▶ Instructions for the task
Report each line of the records where "destruct" occurs.

Dataset entries
(* ===== verification/CircularBuffer.v ===== *)
(** * Circular buffer ([utils/circular_buffer.c])

    A byte ring with [head], [tail] and a [full] flag, proved to be a bounded
    FIFO queue: every sequence of operations gives the results, and leaves the
    contents, of the queue of [spec_op]. *)
From Stdlib Require Import ZArith Lia Bool.
From stdpp Require Import base list option.
From S2P Require Import Prelude.

Open Scope Z_scope.

(** [struct circular_buf_t], with the storage behind [buffer]. *)
Record circular_buf_t := mk_cbuf {
  buffer : list Z;
  head : Z;
  tail : Z;
  max : Z;
  full : bool;
}.

Definition with_tail (t : Z) (c : circular_buf_t) := mk_cbuf (buffer c) (head c) t (max c) (full c).
Definition with_head (h : Z) (c : circular_buf_t) := mk_cbuf (buffer c) h (tail c) (max c) (full c).
Definition with_full (f : bool) (c : circular_buf_t) := mk_cbuf (buffer c) (head c) (tail c) (max c) f.

Definition advance_pointer : M circular_buf_t unit :=
  c ← gets id;
  (if full c then modify (fun c => with_tail (u32 (tail c + 1) mod max c) c) else mret tt) ;;
  modify (fun c => with_head (u32 (head c + 1) mod max c) c) ;;
  modify (fun c => with_full (head c =? tail c) c).

Definition retreat_pointer : M circular_buf_t unit :=
  modify (fun c => with_full false c) ;;
  modify (fun c => with_tail (u32 (tail c + 1) mod max c) c).

Definition circular_buf_reset : M circular_buf_t unit :=
  modify (fun c => mk_cbuf (buffer c) 0 0 (max c) false).

(** [kcalloc] gives a zeroed structure; [buffer] is the caller's storage. *)
Definition circular_buf_init (storage : list Z) (size : Z) : outcome circular_buf_t :=
  match circular_buf_reset (mk_cbuf storage 0 0 size false) with
  | Ok (_, c) => Ok c
  | Fail f => Fail f
  end.

Definition circular_buf_size : M circular_buf_t Z :=
  gets (fun c =>
    if full c then max c
    else if tail c <=? head c then u32 (head c - tail c)
    else u32 (max c + head c - tail c)).

Definition circular_buf_capacity : M circular_buf_t Z := gets max.
Definition circular_buf_empty : M circular_buf_t bool := gets (fun c => negb (full c) && (head c =? tail c)).
Definition circular_buf_full : M circular_buf_t bool := gets full.

(** [cbuf->buffer[i] = data], faulting outside the storage. *)
Definition store (i data : Z) : M circular_buf_t unit := fun c =>
  match buffer c !! Z.to_nat i with
  | Some _ => Ok (tt, mk_cbuf (<[Z.to_nat i := data]> (buffer c)) (head c) (tail c) (max c) (full c))
  | None => Fail Segv
  end.

Definition circular_buf_put (data : Z) : M circular_buf_t unit :=
  h ← gets head;
  store h data ;;
  advance_pointer.

Definition circular_buf_put2 (data : Z) : M circular_buf_t Z :=
  f ← circular_buf_full;
  if f : bool then mret (-1)
  else
    h ← gets head;
    store h data ;;
    advance_pointer ;;
    mret 0.

(** The result is the return value and what was written to [*data], if anything. *)
Definition circular_buf_get : M circular_buf_t (Z * option Z) :=
  e ← circular_buf_empty;
  if e : bool then mret (-1, None)
  else
    data ← deref (fun c => buffer c !! Z.to_nat (tail c));
    retreat_pointer ;;
    mret (0, Some data).

(** ** The queue it implements *)

Definition count (c : circular_buf_t) : Z :=
  if full c then max c else (head c - tail c) mod max c.
(* ===== verification/Dlist.v ===== *)
(** * Circular doubly linked lists

    [include/list.h]: the intrusive list every kernel queue is built on. The
    model is at pointer level: a heap of [struct list_head] objects by address,
    and every function with the loads and stores it performs, in order. A list
    is a [circle] of the heap; the operations are shown to act on circles as
    the list operations they are named after, leaving all other objects of the
    heap alone. *)
From Stdlib Require Import ZArith Lia Bool List.
From stdpp Require Import base list gmap option fin_maps sets.
From S2P Require Import Prelude.

Open Scope Z_scope.

(** [struct list_head] *)
Record list_head := mk_list_head { lh_next : Z; lh_prev : Z }.

Abbreviation lheap := (gmap Z list_head) (only parsing).

Definition LIST_POISON1 : Z := 0.
Definition LIST_POISON2 : Z := 0.

Definition upn (p v : Z) (H : lheap) : lheap := alter (fun n => mk_list_head v (lh_prev n)) p H.
Definition upp (p v : Z) (H : lheap) : lheap := alter (fun n => mk_list_head (lh_next n) v) p H.

(** [p->next], [p->prev] as values and as assignments. *)
Definition nx (H : lheap) (p : Z) : option Z := lh_next <$> H !! p.
Definition pv (H : lheap) (p : Z) : option Z := lh_prev <$> H !! p.
Definition get_next (p : Z) : M lheap Z := deref (fun H => nx H p).
Definition get_prev (p : Z) : M lheap Z := deref (fun H => pv H p).
Definition set_next (p v : Z) : M lheap unit := fun H =>
  match H !! p with Some _ => Ok (tt, upn p v H) | None => Fail Segv end.
Definition set_prev (p v : Z) : M lheap unit := fun H =>
  match H !! p with Some _ => Ok (tt, upp p v H) | None => Fail Segv end.

(** ** The functions of [list.h] *)

Definition INIT_LIST_HEAD (list : Z) : M lheap unit :=
  set_next list list;; set_prev list list.

Definition __list_add_valid (new prev next : Z) : M lheap bool := mret true.

Definition __list_del_entry_valid (entry : Z) : M lheap bool :=
  n ← get_next entry;
  if negb (n =? LIST_POISON1) : bool
  then p ← get_prev entry; mret (negb (p =? LIST_POISON2))
  else mret false.

Definition __list_add (new prev next : Z) : M lheap unit :=
  valid ← __list_add_valid new prev next;
  if negb valid : bool then mret tt
  else set_prev next new;; set_next new next;; set_prev new prev;; set_next prev new.

Definition list_add (new head : Z) : M lheap unit :=
  n ← get_next head; __list_add new head n.

Definition list_add_tail (new head : Z) : M lheap unit :=
  p ← get_prev head; __list_add new p head.

Definition __list_del (prev next : Z) : M lheap unit :=
  set_prev next prev;; set_next prev next.

Definition __list_del_clearprev (entry : Z) : M lheap unit :=
  p ← get_prev entry; n ← get_next entry; __list_del p n;; set_prev entry 0.

Definition __list_del_entry (entry : Z) : M lheap unit :=
  valid ← __list_del_entry_valid entry;
  if negb valid : bool then mret tt
  else p ← get_prev entry; n ← get_next entry; __list_del p n.

Definition list_del (entry : Z) : M lheap unit :=
  __list_del_entry entry;; set_next entry LIST_POISON1;; set_prev entry LIST_POISON2.

Definition list_replace (old new : Z) : M lheap unit :=
  n ← get_next old; set_next new n;;
  n' ← get_next new; set_prev n' new;;
  p ← get_prev old; set_prev new p;;
  p' ← get_prev new; set_next p' new.

Definition list_replace_init (old new : Z) : M lheap unit :=
  list_replace old new;; INIT_LIST_HEAD old.

Definition list_swap (entry1 entry2 : Z) : M lheap unit :=
  pos ← get_prev entry2;
  list_del entry2;;
  list_replace entry1 entry2;;
  list_add entry1 (if pos =? entry1 then entry2 else pos).

Definition list_del_init (entry : Z) : M lheap unit :=
  __list_del_entry entry;; INIT_LIST_HEAD entry.

Definition list_move (list head : Z) : M lheap unit :=
  __list_del_entry list;; list_add list head.

Definition list_move_tail (list head : Z) : M lheap unit :=
  __list_del_entry list;; list_add_tail list head.

Definition list_bulk_move_tail (head first last : Z) : M lheap unit :=
  fp ← get_prev first; ln ← get_next last; set_next fp ln;;
  ln ← get_next last; fp ← get_prev first; set_prev ln fp;;
  hp ← get_prev head; set_next hp first;;
  hp ← get_prev head; set_prev first hp;;
  set_next last head;;
  set_prev head last.

Definition list_is_first (list head : Z) : M lheap bool := p ← get_prev list; mret (p =? head).
Definition list_is_last (list head : Z) : M lheap bool := n ← get_next list; mret (n =? head).
Definition list_empty (head : Z) : M lheap bool := n ← get_next head; mret (n =? head).

Definition list_empty_careful (head : Z) : M lheap bool :=
  next ← get_next head;
  if next =? head then p ← get_prev head; mret (next =? p) else mret false.

Definition list_rotate_left (head : Z) : M lheap unit :=
  e ← list_empty head;
  if negb e : bool then first ← get_next head; list_move_tail first head else mret tt.

Definition list_rotate_to_front (list head : Z) : M lheap unit := list_move_tail head list.

Definition list_is_singular (head : Z) : M lheap bool :=
  e ← list_empty head;
  if negb e : bool then n ← get_next head; p ← get_prev head; mret (n =? p) else mret false.
Lemma plist_last_ok h gs l n s : pinv h gs s -> flat gs = l ++ [n] -> plist_last h s = Ok (n, s).
Proof.
  intros HI Hf. pose proof (circle_prev _ _ _ (pi_nodes _ _ _ HI)) as Ep.
  rewrite Hf, fmap_app in Ep. simpl in Ep. rewrite List.last_last in Ep. unfold plist_last.
  rewrite (bind_step _ _ _ _ _ (on_links_same _ _ _ (get_prev_ok _ _ _ Ep))).
  by rewrite of_node_list_node_list.
Qed.

(** The node goes behind the group it has just left. *)
Lemma requeue_join_ok fuel h gs1 node m l1 l2 s : pinv h gs1 s -> detached node s ->
  flat gs1 = l1 ++ m :: l2 -> prios s !! node = prios s !! m ->
  NoDup (pfoot h (node :: flat gs1)) -> (length (flat gs1) <= fuel)%nat ->
  exists gs' s', (pos ← plist_next m; node_next ← requeue_loop node pos h h fuel;
      on_links (list_add_tail (node_list node) node_next)) s = Ok (tt, s') /\ pinv h gs' s' /\
    flat gs' = pins (prio_of s) node (flat gs1) /\ prios s' = prios s /\
    changes (pfoot h (node :: flat gs1)) (links s) (links s').
Proof.
  intros HI Hdt Hf Hpm Hnd Hfuel.
  assert (m ∈ flat gs1) as (g & Hg & Hm)%elem_of_flat by (rewrite Hf; set_solver).
  rewrite (pi_val _ _ _ HI g m Hg Hm) in Hpm.
  apply list_elem_of_split in Hg as (a & b & ->). apply list_elem_of_split in Hm as (x & y & Hmem).
  assert (flat (a ++ g :: b) = (flat a ++ x) ++ m :: y ++ flat b) as Hf'
    by (rewrite flat_app, flat_cons, Hmem; repeat (simpl; rewrite <- app_assoc); done).
  rewrite (bind_step _ _ _ _ _ (plist_next_ok _ _ _ _ _ _ HI Hf')).
  rewrite (bind_step _ _ _ (hd h (node_list <$> leads b)) s).
  2:{ apply (requeue_loop_ok h a g b node s y (x ++ [m])); [done|done|by rewrite <- app_assoc|].
      rewrite Hf', !length_app in Hfuel. simpl in Hfuel. rewrite length_app in Hfuel. lia. }
  destruct (add_join_ok h a g b node s HI Hdt Hpm Hnd) as (s' & E & HI' & Hps & Hch).
  eexists _, s'. split; [exact E|]. split; [exact HI'|]. split; [|done].
  assert (prio_of s node = g_prio g) as Hpr by (unfold prio_of; by rewrite Hpm).
  pose proof (pi_sorted _ _ _ HI) as Hso.
  replace (flat (a ++ g :: b)) with (flat (a ++ [g]) ++ flat b) by flats. rewrite pins_split.
  - flats.
  - rewrite Hpr. apply (flat_prios (fun q => q <= g_prio g) h _ _ s HI); [set_solver|].
    apply Forall_app. split; [|constructor; [lia|constructor]]. apply list.Forall_forall. intros g0 Hg0.
    rewrite fmap_app in Hso. apply StronglySorted_app in Hso as (Hx & _ & _).
    apply Z.lt_le_incl, Hx; [by apply list_elem_of_fmap_2|simpl; constructor].
  - rewrite Hpr. apply (flat_prios (fun q => g_prio g < q) h _ _ s HI); [set_solver|].
    by apply (sorted_after a).
Qed.

Lemma plist_requeue_ok fuel h gs node s : pinv h gs s -> node ∈ flat gs -> (length (flat gs) <= fuel)%nat ->
  exists gs' s', plist_requeue fuel node h s = Ok (tt, s') /\ pinv h gs' s' /\
    flat gs' = pins (prio_of s) node (prem node (flat gs)) /\ prios s' = prios s /\
    changes (pfoot h (flat gs)) (links s) (links s').
Proof.
  intros HI Hin Hfuel. destruct (list_elem_of_split _ _ Hin) as (l1 & l2 & Hf).
  pose proof (pinv_NoDup _ _ _ HI) as Hnd. unfold plist_requeue.
  assert (forall n, n ∈ flat gs -> prios s !! n = Some (prio_of s n)) as Hval.
  { intros n (g & Hg & Hn)%elem_of_flat. unfold prio_of. by rewrite (pi_val _ _ _ HI g n Hg Hn). }
  destruct l2 as [|m l2].
  { rewrite (bind_step _ _ _ _ _ (plist_last_ok _ _ _ _ _ HI Hf)), Z.eqb_refl.
    exists gs, s. split; [done|]. split; [done|]. split; [|done]. symmetry. by eapply pins_in_place. }
  destruct (exists_last (l := m :: l2)) as (l3 & z & Hz); [done|].
  rewrite (bind_step _ _ _ z s).
  2:{ apply (plist_last_ok _ gs (l1 ++ node :: l3)); [done|]. by rewrite Hf, Hz, <- app_assoc. }
  rewrite (proj2 (Z.eqb_neq node z)).
  2:{ intros ->. rewrite Hf, Hz in Hnd. apply NoDup_app in Hnd as (_ & _ & [Hx _]%NoDup_cons). set_solver. }
  rewrite (bind_step _ _ _ _ _ (plist_next_ok _ _ _ _ _ _ HI Hf)). simpl hd.
  rewrite of_node_list_node_list.
  assert (m ∈ flat gs) as Hmin by (rewrite Hf; set_solver).
  rewrite (bind_step _ _ _ _ _ (get_prio_ok _ _ _ (Hval _ Hin))).
  rewrite (bind_step _ _ _ _ _ (get_prio_ok _ _ _ (Hval _ Hmin))).
  pose proof (flat_sorted _ _ _ HI) as Hso. rewrite Hf, fmap_app in Hso.
  apply StronglySorted_app in Hso as (_ & _ & Hso). simpl in Hso.
  apply StronglySorted_cons in Hso as [Hge Hso]. apply StronglySorted_cons in Hso as [Hge2 _].
  inversion Hge as [|? ? Hnm _]; subst.
  destruct (Z.eqb_spec (prio_of s node) (prio_of s m)) as [Heq|Hneq]; cbn [negb].
  - destruct (plist_del_ok h gs node s HI Hin) as (gs1 & s1 & E1 & HI1 & Hf1 & Hdt & Hps & Hch1).
    rewrite (bind_step _ _ _ _ _ E1). rewrite Hf in Hnd. rewrite Hf, prem_split in Hf1 by done.
    assert (node :: flat gs1 ≡ₚ flat gs) as Hperm by (rewrite Hf1, Hf; apply Permutation_middle).
    assert (NoDup (pfoot h (node :: flat gs1))) as Hnd1.
    { apply (pfoot_perm _ (flat gs)); [by symmetry|apply HI]. }
    destruct (requeue_join_ok fuel h gs1 node m l1 l2 s1) as (gs' & s' & E & HI' & Hf' & Hps' & Hch');
      [done|done|done| |done| |].
    { rewrite Hps, (Hval _ Hin), (Hval _ Hmin). by f_equal. }
    { rewrite <- Hperm in Hfuel. simpl in Hfuel. lia. }
    exists gs', s'. split; [exact E|]. split; [done|]. split; [|split; [congruence|]].
    + rewrite Hf', Hf, prem_split by done. rewrite Hf1. unfold prio_of. by rewrite Hps.
    + apply (changes_trans _ _ (links s1)); [done|]. eapply changes_mono; [|done].
      unfold pfoot. rewrite Hperm. done.
  - exists gs, s. split; [done|]. split; [done|]. split; [|done]. symmetry.
    eapply pins_in_place; [done..|]. constructor; [lia|].
    apply (Forall_fmap (prio_of s) (Z.le (prio_of s m)) l2) in Hge2. eapply Forall_impl; [exact Hge2|]. simpl. lia.
Qed.

(** ** Framing *)

Lemma pfoot_head h ns : h ∈ pfoot h ns.
Proof. constructor. Qed.
Lemma pfoot_node h n ns : n ∈ ns -> node_list n ∈ pfoot h ns.
Proof. intros Hn. apply elem_of_cons. right. apply elem_of_app. left. by apply list_elem_of_fmap_2. Qed.
Lemma pfoot_prio h n ns : n ∈ ns -> prio_list n ∈ pfoot h ns.
Proof. intros Hn. apply elem_of_cons. right. apply elem_of_app. right. by apply list_elem_of_fmap_2. Qed.
Lemma elem_of_pfoot h ns x : x ∈ pfoot h ns -> x = h \/ exists n, n ∈ ns /\ (x = node_list n \/ x = prio_list n).
Proof.
  unfold pfoot. intros [->|[(n & -> & Hn)%list_elem_of_fmap|(n & -> & Hn)%list_elem_of_fmap]%elem_of_app]%elem_of_cons;
    eauto.
Qed.

Lemma pinv_frame h gs s s' X : pinv h gs s -> changes X (links s) (links s') ->
  (forall n, n ∈ flat gs -> prios s' !! n = prios s !! n) -> pfoot h (flat gs) ## X -> pinv h gs s'.
Proof.
  intros [I1 I2 I3 I4 I5 I6 I7 I8] Hch Hps Hd. split; try done.
  - by apply (changes_null _ _ _ Hch).
  - apply (circle_changes _ _ _ _ Hch I3). intros x Hx HX. apply (Hd x); [|done].
    apply elem_of_cons in Hx as [->|(m & -> & Hm)%list_elem_of_fmap]; [apply pfoot_head|by apply pfoot_node].
  - apply (circle_changes _ _ _ _ Hch I4). intros x (m & -> & Hm)%list_elem_of_fmap.
    intros Hx. apply (Hd (prio_list m)); [|done]. by apply pfoot_prio, leads_flat.
  - intros g n Hg Hn. apply (circle_changes _ _ _ _ Hch (I5 g n Hg Hn)).
    intros x ->%list_elem_of_singleton Hx. apply (Hd (prio_list n)); [|done].
    apply pfoot_prio, elem_of_flat. exists g. split; [done|by constructor].
  - intros g n Hg Hn. rewrite Hps; [by apply I6|]. apply elem_of_flat. eauto.
Qed.

Lemma plist_frame h ns s s' X : plist h ns s -> changes X (links s) (links s') ->
  (forall n, n ∈ ns -> prios s' !! n = prios s !! n) -> pfoot h ns ## X -> plist h ns s'.
Proof. intros (gs & <- & HI) Hch Hps Hd. exists gs. split; [done|]. by apply (pinv_frame _ _ s _ X). Qed.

▶ Answer section
  destruct (add_join_ok h a g b node s HI Hdt Hpm Hnd) as (s' & E & HI' & Hps & Hch).
  intros HI Hin Hfuel. destruct (list_elem_of_split _ _ Hin) as (l1 & l2 & Hf).
  destruct l2 as [|m l2].
  destruct (exists_last (l := m :: l2)) as (l3 & z & Hz); [done|].
  destruct (Z.eqb_spec (prio_of s node) (prio_of s m)) as [Heq|Hneq]; cbn [negb].
  - destruct (plist_del_ok h gs node s HI Hin) as (gs1 & s1 & E1 & HI1 & Hf1 & Hdt & Hps & Hch1).
    destruct (requeue_join_ok fuel h gs1 node m l1 l2 s1) as (gs' & s' & E & HI' & Hf' & Hps' & Hch');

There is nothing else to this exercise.